Type out every line of the data again, exactly.
────
(* ===== verification/WatchRuns.v ===== *)
(** * Runs with a Watch stream

    A client creates a watch at one replica, a key is put through another, the poll loop
    finds it and the client is sent the event; and, at a single replica, the same with the
    put in the moment between the response that announces the watch and its subscription,
    when the event is lost. *)

From Stdlib Require Import Ascii String.
From S2P Require Import Prelude Go Spanner Rows Invariant Sim StoreRead StoreWrite Reads StoreTxn StoreCompact StoreInvariant Safe KVServer KVProps Leases LeaseProps Watcher WatchProps WatchServer WatchServerProps WatchDelivery Replica ReplicaProps WatchPipeline WatchComplete Cluster.

Open Scope string_scope.
Open Scope list_scope.
Open Scope Z_scope.

(** An action of stream 0. *)
Definition at_stream (f : server → server) (r : replica) : replica :=
  match rp_streams r !! 0%nat with Some st => on_stream 0 (f (mk_server st (rp_sys r))) r | None => r end.

Definition put_k : kv_request := KPut (mk_PutRequest "k" (Some "v") 0 false false false).

Section runs.
Local Abbreviation step := (replica_step (SP := solo) (G := grpc0) code0).

(** One more step at the end of a run. *)
Lemma run_step r0 r1 r2 : rtc step r0 r1 → step r1 r2 → rtc step r0 r2.
Proof. intros. by eapply rtc_r. Qed.

Lemma run_stream r0 r f :
  rtc step r0 r → (∀ v, stream_step (SP := solo) code0 v (f v)) → rtc step r0 (at_stream f r).
Proof.
  intros Hrun Hf. unfold at_stream. destruct (rp_streams r !! 0%nat) as [st|] eqn:E; [|done].
  eapply rtc_r; [exact Hrun|]. by eapply rp_stream.
Qed.

(** The poll loop runs, a stream is open, and the watch of "k" was announced. *)
Definition rr_created : replica :=
  let r := poll_begin (SP := solo) (replica_init (world_of empty_db) 0) in
  let r := mk_replica (rp_sys r) (rp_poll r) (rp_gaps r) (rp_lm r) (rp_streams r ++ [stream_init]) in
  let r := at_stream (sv_map (receiver_recv (RecvReq (CreateRequest "k" "" 0)))) r in
  let r := at_stream (sv_map (main_request code0)) r in
  let r := at_stream (sv_map main_send) r in
  at_stream (sv_map (sender_send None)) r.

(** A put, and a poll up to its end. *)
Definition put_and_poll (r : replica) : replica :=
  let r := on_store (serve (SP := solo) (G := grpc0) put_k (rp_store r)) r in
  let r := poll_copy (poll_query (SP := solo) r) in
  poll_finish (dispatch_at 0 (dispatch_at 0 r)).


(** The put comes first. *)
Definition rr_missed : replica := at_stream (loop_start 0) (put_and_poll rr_created).

Lemma rr_created_run : rtc step (replica_init (world_of empty_db) 0) rr_created.
Proof.
  unfold rr_created. cbv zeta. repeat (apply run_stream; [|intros; constructor]).
  eapply run_step; [|apply rp_open]. eapply run_step; [apply rtc_refl|apply rp_poll_begin].
Qed.

Lemma put_and_poll_run r0 r : rtc step r0 r → rtc step r0 (put_and_poll r).
Proof.
  intros H. unfold put_and_poll. cbv zeta. eapply run_step; [|apply rp_poll_finish].
  do 2 (eapply run_step; [|apply rp_dispatch]). eapply run_step; [|apply rp_poll_copy]. eapply run_step; [|apply rp_poll_tick].
  eapply run_step; [exact H|]. by apply rp_kv.
Qed.

Lemma rr_missed_run : rtc step rr_created rr_missed.
Proof. unfold rr_missed. apply run_stream; [|intros; constructor]. apply put_and_poll_run, rtc_refl. Qed.

(** A run in which an event is lost because the response that announces a watch is sent
    before the watch is registered: a client that has been told that its watch exists puts
    a key, a poll reaches the new row before the loop of the watch subscribes; at the end
    the watch is open, everything is idle, nothing but the announcement was sent, and the
    poll loop is past the revision of the row. *)
Theorem created_before_subscribed :
  ∃ r1 r x st s l,
    rtc step (replica_init (world_of empty_db) 0) r1 ∧ kv (rp_db r1) = [] ∧
    st_sent <$> rp_streams r1 = [[created_response 0]] ∧
    rtc step r1 r ∧ kv (rp_db r) = [x] ∧ r_key x = "k" ∧ r_rev x ≤ wt_lastRev (rp_wt r) ∧ rp_poll r = PlIdle ∧
    rp_streams r = [st] ∧ st_loops st = [l] ∧ wt_objs (rp_wt r) = [s] ∧
    lp_sub l = Some 0%nat ∧ lp_phase l = LSelect ∧ sub_prefix s = "k" ∧ sub_closed s = false ∧ sub_cancelled s = false ∧
    sub_ch s = [] ∧ st_respCh st = [] ∧ st_sent st = [created_response 0] ∧
    Forall (λ d, d_todo d = [] ∧ d_send d = None) (sy_disp (rp_sys r)).
Proof.
  exists rr_created, rr_missed. eexists _, _, _, _. split_and!;
    [exact rr_created_run|vm_compute; reflexivity|vm_compute; reflexivity|exact rr_missed_run
    |vm_compute; reflexivity|reflexivity|vm_compute; discriminate|vm_compute; reflexivity..|vm_compute; repeat constructor].
Qed.

(** *** Two replicas *)

(** A replica acts several times in a row. *)
Lemma act_steps c i r r' :
  cl_replicas c !! i = Some r → tc step (seat c r) r' → tc (cluster_step (SP := solo) (G := grpc0) code0) c (after i r' c).
Proof.
  intros Hi Hs. remember (seat c r) as x eqn:Ex. revert c r Hi Ex. induction Hs as [x y Hs|x y z Hs _ IH]; intros c r Hi ->.
  - apply tc_once. by eapply cs_act.
  - eapply tc_l; [by eapply cs_act|]. specialize (IH (after i y c) y).
    assert (after i z (after i y c) = after i z c) as E by (unfold after; cbn; by rewrite list_insert_insert_eq).
    rewrite <-E. apply IH; [apply list_lookup_insert_eq; by eapply lookup_lt_Some|by rewrite seat_after].
Qed.

Definition started : replica := replica_init (world_of empty_db) 0.

(** Two replicas; the second has a watch of "k" that is about to subscribe. *)
Definition cr_start : cluster := mk_cluster empty_db 0 [started; started].
Definition cr_created : cluster := after 1 rr_created cr_start.




Lemma cr_created_run : rtc (cluster_step (SP := solo) (G := grpc0) code0) (cluster_init (world_of empty_db)) cr_created.
Proof.
  eapply rtc_l; [apply (cs_join _ _ 0)|]. eapply rtc_l; [apply (cs_join _ _ 0)|].
  apply tc_rtc. apply (act_steps cr_start 1 started rr_created); [done|].
  pose proof rr_created_run as H. apply rtc_tc in H as [E|H]; [|exact H].
  exfalso. apply (f_equal rp_poll) in E. vm_compute in E. discriminate E.
Qed.


End runs.

(** ** Witnesses *)

Lemma replica_invariant_witness :
  world_wf (SP := solo) (rp_store rr_created) ∧
  ∀ k st, rp_streams rr_created !! k = Some st → ordered (st_sent st).
Proof.
  destruct (@replica_invariant solo solo_laws grpc0 code0 (world_of empty_db) 0 rr_created solo_start rr_created_run)
    as (Hg & _ & _ & _ & Hst); [reflexivity|]. split; [apply Hg|]. intros k st Hk. apply (Hst k st Hk).
Defined.



Lemma cluster_refines_witness :
  world_wf (SP := solo) (cl_world cr_created) ∧ replica_ok (seat cr_created rr_created).
Proof.
  destruct (@cluster_refines solo grpc0 code0 solo_laws (world_of empty_db) cr_created solo_start cr_created_run eq_refl)
    as [Hg H]. split; [apply Hg|]. apply (H 1%nat rr_created). reflexivity.
Defined.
────
YOUR SOLUTION =>
(* ===== verification/WatchRuns.v ===== *)
(** * Runs with a Watch stream

    A client creates a watch at one replica, a key is put through another, the poll loop
    finds it and the client is sent the event; and, at a single replica, the same with the
    put in the moment between the response that announces the watch and its subscription,
    when the event is lost. *)

From Stdlib Require Import Ascii String.
From S2P Require Import Prelude Go Spanner Rows Invariant Sim StoreRead StoreWrite Reads StoreTxn StoreCompact StoreInvariant Safe KVServer KVProps Leases LeaseProps Watcher WatchProps WatchServer WatchServerProps WatchDelivery Replica ReplicaProps WatchPipeline WatchComplete Cluster.

Open Scope string_scope.
Open Scope list_scope.
Open Scope Z_scope.

(** An action of stream 0. *)
Definition at_stream (f : server → server) (r : replica) : replica :=
  match rp_streams r !! 0%nat with Some st => on_stream 0 (f (mk_server st (rp_sys r))) r | None => r end.

Definition put_k : kv_request := KPut (mk_PutRequest "k" (Some "v") 0 false false false).

Section runs.
Local Abbreviation step := (replica_step (SP := solo) (G := grpc0) code0).

(** One more step at the end of a run. *)
Lemma run_step r0 r1 r2 : rtc step r0 r1 → step r1 r2 → rtc step r0 r2.
Proof. intros. by eapply rtc_r. Qed.

Lemma run_stream r0 r f :
  rtc step r0 r → (∀ v, stream_step (SP := solo) code0 v (f v)) → rtc step r0 (at_stream f r).
Proof.
  intros Hrun Hf. unfold at_stream. destruct (rp_streams r !! 0%nat) as [st|] eqn:E; [|done].
  eapply rtc_r; [exact Hrun|]. by eapply rp_stream.
Qed.

(** The poll loop runs, a stream is open, and the watch of "k" was announced. *)
Definition rr_created : replica :=
  let r := poll_begin (SP := solo) (replica_init (world_of empty_db) 0) in
  let r := mk_replica (rp_sys r) (rp_poll r) (rp_gaps r) (rp_lm r) (rp_streams r ++ [stream_init]) in
  let r := at_stream (sv_map (receiver_recv (RecvReq (CreateRequest "k" "" 0)))) r in
  let r := at_stream (sv_map (main_request code0)) r in
  let r := at_stream (sv_map main_send) r in
  at_stream (sv_map (sender_send None)) r.

(** A put, and a poll up to its end. *)
Definition put_and_poll (r : replica) : replica :=
  let r := on_store (serve (SP := solo) (G := grpc0) put_k (rp_store r)) r in
  let r := poll_copy (poll_query (SP := solo) r) in
  poll_finish (dispatch_at 0 (dispatch_at 0 r)).


(** The put comes first. *)
Definition rr_missed : replica := at_stream (loop_start 0) (put_and_poll rr_created).

Lemma rr_created_run : rtc step (replica_init (world_of empty_db) 0) rr_created.
Proof.
  unfold rr_created. cbv zeta. repeat (apply run_stream; [|intros; constructor]).
  eapply run_step; [|apply rp_open]. eapply run_step; [apply rtc_refl|apply rp_poll_begin].
Qed.

Lemma put_and_poll_run r0 r : rtc step r0 r → rtc step r0 (put_and_poll r).
Proof.
  intros H. unfold put_and_poll. cbv zeta. eapply run_step; [|apply rp_poll_finish].
  do 2 (eapply run_step; [|apply rp_dispatch]). eapply run_step; [|apply rp_poll_copy]. eapply run_step; [|apply rp_poll_tick].
  eapply run_step; [exact H|]. by apply rp_kv.
Qed.

Lemma rr_missed_run : rtc step rr_created rr_missed.
Proof. unfold rr_missed. apply run_stream; [|intros; constructor]. apply put_and_poll_run, rtc_refl. Qed.

(** A run in which an event is lost because the response that announces a watch is sent
    before the watch is registered: a client that has been told that its watch exists puts
    a key, a poll reaches the new row before the loop of the watch subscribes; at the end
    the watch is open, everything is idle, nothing but the announcement was sent, and the
    poll loop is past the revision of the row. *)
Theorem created_before_subscribed :
  ∃ r1 r x st s l,
    rtc step (replica_init (world_of empty_db) 0) r1 ∧ kv (rp_db r1) = [] ∧
    st_sent <$> rp_streams r1 = [[created_response 0]] ∧
    rtc step r1 r ∧ kv (rp_db r) = [x] ∧ r_key x = "k" ∧ r_rev x ≤ wt_lastRev (rp_wt r) ∧ rp_poll r = PlIdle ∧
    rp_streams r = [st] ∧ st_loops st = [l] ∧ wt_objs (rp_wt r) = [s] ∧
    lp_sub l = Some 0%nat ∧ lp_phase l = LSelect ∧ sub_prefix s = "k" ∧ sub_closed s = false ∧ sub_cancelled s = false ∧
    sub_ch s = [] ∧ st_respCh st = [] ∧ st_sent st = [created_response 0] ∧
    Forall (λ d, d_todo d = [] ∧ d_send d = None) (sy_disp (rp_sys r)).
Proof.
  exists rr_created, rr_missed. eexists _, _, _, _. split_and!;
    [exact rr_created_run|vm_compute; reflexivity|vm_compute; reflexivity|exact rr_missed_run
    |vm_compute; reflexivity|reflexivity|vm_compute; discriminate|vm_compute; reflexivity..|vm_compute; repeat constructor].
Qed.

(** *** Two replicas *)

(** A replica acts several times in a row. *)
Lemma act_steps c i r r' :
  cl_replicas c !! i = Some r → tc step (seat c r) r' → tc (cluster_step (SP := solo) (G := grpc0) code0) c (after i r' c).
Proof.
  intros Hi Hs. remember (seat c r) as x eqn:Ex. revert c r Hi Ex. induction Hs as [x y Hs|x y z Hs _ IH]; intros c r Hi ->.
  - apply tc_once. by eapply cs_act.
  - eapply tc_l; [by eapply cs_act|]. specialize (IH (after i y c) y).
    assert (after i z (after i y c) = after i z c) as E by (unfold after; cbn; by rewrite list_insert_insert_eq).
    rewrite <-E. apply IH; [apply list_lookup_insert_eq; by eapply lookup_lt_Some|by rewrite seat_after].
Qed.

Definition started : replica := replica_init (world_of empty_db) 0.

(** Two replicas; the second has a watch of "k" that is about to subscribe. *)
Definition cr_start : cluster := mk_cluster empty_db 0 [started; started].
Definition cr_created : cluster := after 1 rr_created cr_start.




Lemma cr_created_run : rtc (cluster_step (SP := solo) (G := grpc0) code0) (cluster_init (world_of empty_db)) cr_created.
Proof.
  eapply rtc_l; [apply (cs_join _ _ 0)|]. eapply rtc_l; [apply (cs_join _ _ 0)|].
  apply tc_rtc. apply (act_steps cr_start 1 started rr_created); [done|].
  pose proof rr_created_run as H. apply rtc_tc in H as [E|H]; [|exact H].
  exfalso. apply (f_equal rp_poll) in E. vm_compute in E. discriminate E.
Qed.


End runs.

(** ** Witnesses *)

Lemma replica_invariant_witness :
  world_wf (SP := solo) (rp_store rr_created) ∧
  ∀ k st, rp_streams rr_created !! k = Some st → ordered (st_sent st).
Proof.
  destruct (@replica_invariant solo solo_laws grpc0 code0 (world_of empty_db) 0 rr_created solo_start rr_created_run)
    as (Hg & _ & _ & _ & Hst); [reflexivity|]. split; [apply Hg|]. intros k st Hk. apply (Hst k st Hk).
Defined.



Lemma cluster_refines_witness :
  world_wf (SP := solo) (cl_world cr_created) ∧ replica_ok (seat cr_created rr_created).
Proof.
  destruct (@cluster_refines solo grpc0 code0 solo_laws (world_of empty_db) cr_created solo_start cr_created_run eq_refl)
    as [Hg H]. split; [apply Hg|]. apply (H 1%nat rr_created). reflexivity.
Defined.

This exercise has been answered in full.